Gitcoin Founded OpenData Community kicks off DataBuilder Hackathon

epowell101 · January 4, 2023, 3:52pm

DataBuilder Hackathon: FIght Sybils, Decentralize Data

Organized by the fast-growing OpenData Community, and sponsored by several leading DAOs and web3 organizations, the hackathon offers contestants $40,000 in bounties. The hackathon kicks off on January 5th and runs until January 31st.

Contestants will compete - and collaborate - to find insightful anti-Sybil algorithms and to package anti-Sybil algorithms into composable legos. Contestants that use decentralized technologies including those highlighted on the OpenData Community landscape will be preferred. Bounties are also available for contributions to FAQs and other materials.

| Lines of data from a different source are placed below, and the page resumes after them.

(** A thread moves, and the mark stays as it is. *)
Lemma inv_move t p q s : inv s -> at_point s t p ->
  (holds_mutex q = true -> holds_mutex p = true \/ mutex_free s = true) -> owner q = owner p ->
  (entering q = true -> wants s = false) -> (waiting q = true -> wants s = true) ->
  (holds_read q = true -> holds_read p = true \/ read_free s = true \/ wants s = false) ->
  (q = Writing -> write_free s = true) ->
  inv (mkState (wants s) (<[t := q]> (points s))).
Proof.
  intros [Im Io Ik Ie In Iw Ix] Hp Hm Ho He Hw Hr Hwr. unfold at_point in *. cbn.
  assert (Hfree : forall t' p', points s !! t' = Some p' -> t <> t' -> holds_mutex q = true -> holds_mutex p' = false).
  { intros t' p' Hp' Hne Hq. destruct (holds_mutex p') eqn:E; [|done]. exfalso. destruct (Hm Hq) as [Hm'|Hf].
    - by apply Hne, (Im t t' p p').
    - by rewrite (none_of holds_mutex s Hf t' p' Hp') in E. }
  split; unfold at_point; cbn.
  - intros a b x y [(<- & <- & _)|[Na Ha]]%list_lookup_insert_Some [(<- & <- & _)|[Nb Hb]]%list_lookup_insert_Some; intros; try done.
    + by rewrite (Hfree b y) in * by done.
    + by rewrite (Hfree a x) in * by done.
    + by eapply Im.
  - intros a b x y [(<- & <- & _)|[Na Ha]]%list_lookup_insert_Some [(<- & <- & _)|[Nb Hb]]%list_lookup_insert_Some Hx Hy; try done.
    + rewrite Ho in Hx. by apply (Io t b p y).
    + rewrite Ho in Hy. by apply (Io a t x p).
    + by eapply Io.
  - intros a x [(<- & <- & _)|[Na Ha]]%list_lookup_insert_Some Hx; [rewrite Ho in Hx|]; by eapply Ik.
  - intros Hs. destruct (Ie Hs) as (a & x & Ha & Hx). destruct (decide (t = a)) as [<-|Hne].
    + exists t, q. rewrite list_lookup_insert_eq by (by eapply lookup_lt_Some). split; [done|]. rewrite Ho. congruence.
    + exists a, x. by rewrite list_lookup_insert_ne.
  - intros a x [(<- & <- & _)|[Na Ha]]%list_lookup_insert_Some Hx; [by apply He|by eapply In].
  - intros a x [(<- & <- & _)|[Na Ha]]%list_lookup_insert_Some Hx; [by apply Hw|by eapply Iw].
  - intros a b y [(<- & Ea & _)|[Na Ha]]%list_lookup_insert_Some [(<- & <- & _)|[Nb Hb]]%list_lookup_insert_Some.
    + by subst q.
    + pose proof (none_of _ s (Hwr Ea) b y Hb) as Hn. by apply orb_false_iff in Hn as [_ ?].
    + destruct (holds_read q) eqn:Eq; [|done]. exfalso. destruct (Hr eq_refl) as [Hrp|[Hf|Hf]].
      * by rewrite (Ix a t p) in Hrp.
      * by pose proof (none_of _ s Hf a Writing Ha) as Hn.
      * by rewrite (Ik a Writing) in Hf.
    + by eapply Ix.
Qed.

Lemma inv_mark t s : inv s -> at_point s t UpTest -> wants s = false -> inv (mkState true (<[t := UpMarked]> (points s))).
Proof.
  intros [Im Io Ik Ie In Iw Ix] Hp Hs. unfold at_point in *.
  assert (Hno : forall a x, points s !! a = Some x -> owner x = false).
  { intros a x Ha. destruct (owner x) eqn:E; [|done]. by rewrite (Ik a x Ha E) in Hs. }
  split; unfold at_point; cbn.
  - intros a b x y [(<- & <- & _)|[Na Ha]]%list_lookup_insert_Some [(<- & <- & _)|[Nb Hb]]%list_lookup_insert_Some Hx Hy; try done.
    + by apply (Im t b UpTest y).
    + by apply (Im a t x UpTest).
    + by eapply Im.
  - intros a b x y [(<- & <- & _)|[Na Ha]]%list_lookup_insert_Some [(<- & <- & _)|[Nb Hb]]%list_lookup_insert_Some Hx Hy; try done.
    + by rewrite (Hno b y Hb) in Hy.
    + by rewrite (Hno a x Ha) in Hx.
    + by rewrite (Hno a x Ha) in Hx.
  - done.
  - intros _. exists t, UpMarked. by rewrite list_lookup_insert_eq by (by eapply lookup_lt_Some).
  - intros a x [(<- & <- & _)|[Na Ha]]%list_lookup_insert_Some Hx; [done|]. exfalso. apply Na.
    apply (Im t a UpTest x Hp Ha eq_refl). by destruct x.
  - done.
  - intros a b y [(<- & ? & _)|[Na Ha]]%list_lookup_insert_Some; [done|]. by pose proof (Hno a Writing Ha).
Qed.

Lemma inv_signal t s : inv s -> at_point s t DoneSignal ->
  inv (mkState false (<[t := Reading]> (wake <$> points s))).
Proof.
  intros [Im Io Ik Ie In Iw Ix] Hp. unfold at_point in *.
  assert (Hback : forall a x, (wake <$> points s) !! a = Some x -> exists y, points s !! a = Some y /\ x = wake y).
  { intros a x. rewrite list_lookup_fmap. destruct (points s !! a) as [y|]; [|done]. intros [= <-]. by exists y. }
  assert (Hno : forall a x, a <> t -> (wake <$> points s) !! a = Some x -> owner x = false).
  { intros a x Hne (y & Ha & ->)%Hback. destruct (owner (wake y)) eqn:E; [|done]. exfalso. apply Hne.
    apply (Io a t y DoneSignal Ha Hp); [by destruct y|done]. }
  assert (Hmx : forall y, holds_mutex (wake y) = holds_mutex y) by (by intros []).
  split; unfold at_point; cbn.
  - intros a b x y [(<- & <- & _)|[Na Ha]]%list_lookup_insert_Some [(<- & <- & _)|[Nb Hb]]%list_lookup_insert_Some Hx Hy; try done.
    apply Hback in Ha as (x' & Ha & ->). apply Hback in Hb as (y' & Hb & ->). rewrite Hmx in *. by eapply Im.
  - intros a b x y [(<- & <- & _)|[Na Ha]]%list_lookup_insert_Some [(<- & <- & _)|[Nb Hb]]%list_lookup_insert_Some Hx Hy; try done.
    by rewrite (Hno a x (not_eq_sym Na) Ha) in Hx.
  - intros a x [(<- & <- & _)|[Na Ha]]%list_lookup_insert_Some Hx; [done|]. by rewrite (Hno a x (not_eq_sym Na) Ha) in Hx.
  - done.
  - done.
  - intros a x [(<- & <- & _)|[Na Ha]]%list_lookup_insert_Some Hx; [done|]. apply Hback in Ha as (x' & _ & ->). by destruct x'.
  - intros a b y [(<- & ? & _)|[Na Ha]]%list_lookup_insert_Some; [done|]. by pose proof (Hno a Writing (not_eq_sym Na) Ha).
Qed.

Lemma inv_step s s' : step s s' -> inv s -> inv s'.
Proof.
  intros (c & t & E) Hi. unfold advance in E. destruct (points s !! t) as [p|] eqn:Hp; [|done]. cbn [mbind option_bind] in E.
  destruct (next s c p) as [q|] eqn:Hn; [|done]. cbn [mbind option_bind] in E. injection E as <-.
  destruct (decide (p = DoneSignal)) as [->|Nd]; [by injection Hn as <-; apply inv_signal|].
  destruct (decide (p = UpTest)) as [->|Nu].
  { injection Hn as <-. destruct (wants s) eqn:Hs; [|by apply inv_mark]. rewrite <- Hs. by apply (inv_move t UpTest). }
  replace (match p with UpTest => _ | DoneSignal => _ | _ => _ end) with (mkState (wants s) (<[t := q]> (points s)))
    by (destruct p; done).
  apply (inv_move t p); try done.
  all: destruct p; cbn [next] in Hn; try done; repeat case_match; simplify_eq; try done; auto.
  all: try (destruct (i_entering s Hi t ReadInner Hp eq_refl); by auto).
Qed.

Lemma fresh_inv n : inv (fresh_lock n).
Proof.
  assert (Ho : forall t p, at_point (fresh_lock n) t p -> p = Outside).
  { intros t p Hp. unfold at_point in Hp. cbn in Hp. by apply lookup_replicate in Hp as [-> _]. }
  split; try done; intros *; repeat (intros ->%Ho || intro); try done.
Qed.
Lemma reachable_inv n s : rtc step (fresh_lock n) s -> inv s.
Proof.
  intros Hr. assert (Hi : forall x, inv x -> rtc step x s -> inv s).
  { clear Hr. intros x Hx Hr. induction Hr as [|x y z Hs _ IH]; [done|]. by apply IH, (inv_step x). }
  exact (Hi _ (fresh_inv n) Hr).
Qed.

(** ** What the lock promises *)

Lemma no_new_reader s s' t p p' : inv s -> step s s' -> wants s = true -> at_point s t p -> at_point s' t p' ->
  holds_read p = false -> holds_read p' = true -> owner p = true.
Proof.
  intros Hi (c & u & E) Hw Hp Hp' Hn Hh. unfold advance in E. destruct (points s !! u) as [q|] eqn:Hq; [|done]. cbn [mbind option_bind] in E.
  destruct (next s c q) as [q'|] eqn:Hq'; [|done]. cbn [mbind option_bind] in E. injection E as <-. unfold at_point in *.
  destruct (decide (u = t)) as [->|Hne].
  - assert (q = p) as -> by congruence. assert (p' = q') as ->.
    { destruct p; cbn [points] in Hp'; rewrite list_lookup_insert_eq in Hp'; try congruence; rewrite ?length_fmap; by eapply lookup_lt_Some. }
    destruct p; cbn [next] in Hq'; try done; repeat case_match; simplify_eq; try done.
    by rewrite (i_entering s Hi t ReadInner Hq eq_refl) in Hw.
  - exfalso. assert (p' = p \/ p' = wake p) as [-> | ->]; [|congruence|by destruct p].
    destruct q; cbn [points] in Hp'; rewrite list_lookup_insert_ne in Hp' by done; rewrite ?list_lookup_fmap in Hp';
      rewrite Hp in Hp'; injection Hp' as <-; auto.
Qed.

(** C31. A writer is alone: however the threads interleave, while one runs [mut_func] no
    other thread holds the lock for reading or writing; and from the moment it
    has set its mark no thread that did not hold the lock comes to hold it, but
    the writer itself. *)
Theorem writer_is_alone n s : rtc step (fresh_lock n) s ->
  (forall t t' p, at_point s t Writing -> at_point s t' p -> t' <> t -> holds_read p = false /\ holds_write p = false) /\
  (forall s' t p p', step s s' -> wants s = true -> at_point s t p -> at_point s' t p' ->
     holds_read p = false -> holds_read p' = true -> owner p = true).
Proof.
  intros Hr. pose proof (reachable_inv n s Hr) as Hi. split.
  - intros t t' p Ht Hp Hne. split; [by eapply i_write|]. destruct p; try done. exfalso. by apply Hne, (i_owner _ Hi t' t Writing Writing).
  - intros s' t p p'. by apply no_new_reader.
Qed.

(** The threads that are neither outside nor reading, and still run. *)
Definition busy (p : Point) : bool := match p with Outside | Reading | Broken | Gone => false | _ => true end.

Interested competitors can learn more and register here:
https://gitcoin.co/hackathon/DataBuilders/onboard

Community members and judges will be discussing the hackathon on a Twitter Space on January 5th: https://twitter.com/i/spaces/1yoJMZLPdZXxQ

Protecting Public Goods Funding and Data Decentralization

DataBuilders contestants will be provided with data from the recent Unicef / Gitcoin and Fantom / Gitcoin public goods funding rounds. Gitcoin helped to found the OpenData Community in part to ensure that as Gitcoin decentralizes - it also decentralizes its expertise in defending public goods funding from Sybil attacks. More about the founding of the OpenData Community is available in this November 2022 Forum post: https://gov.gitcoin.co/t/gitcoin-starts-and-supports-the-opendata-community/11886

Many organizations are coming together to organize, promote, and fund the DataBuilders hackathon. In addition to Gitcoin and the FDD, Ocean Protocol, Pocket Network, Supermodular, TrueBlocks, and a former OpenData Community hackathon winner, TrustaLabs, are sponsors and contributors to the hackathon. TrustaLabs has contributed back the bounties it won in the inaugural OpenData Hackathon.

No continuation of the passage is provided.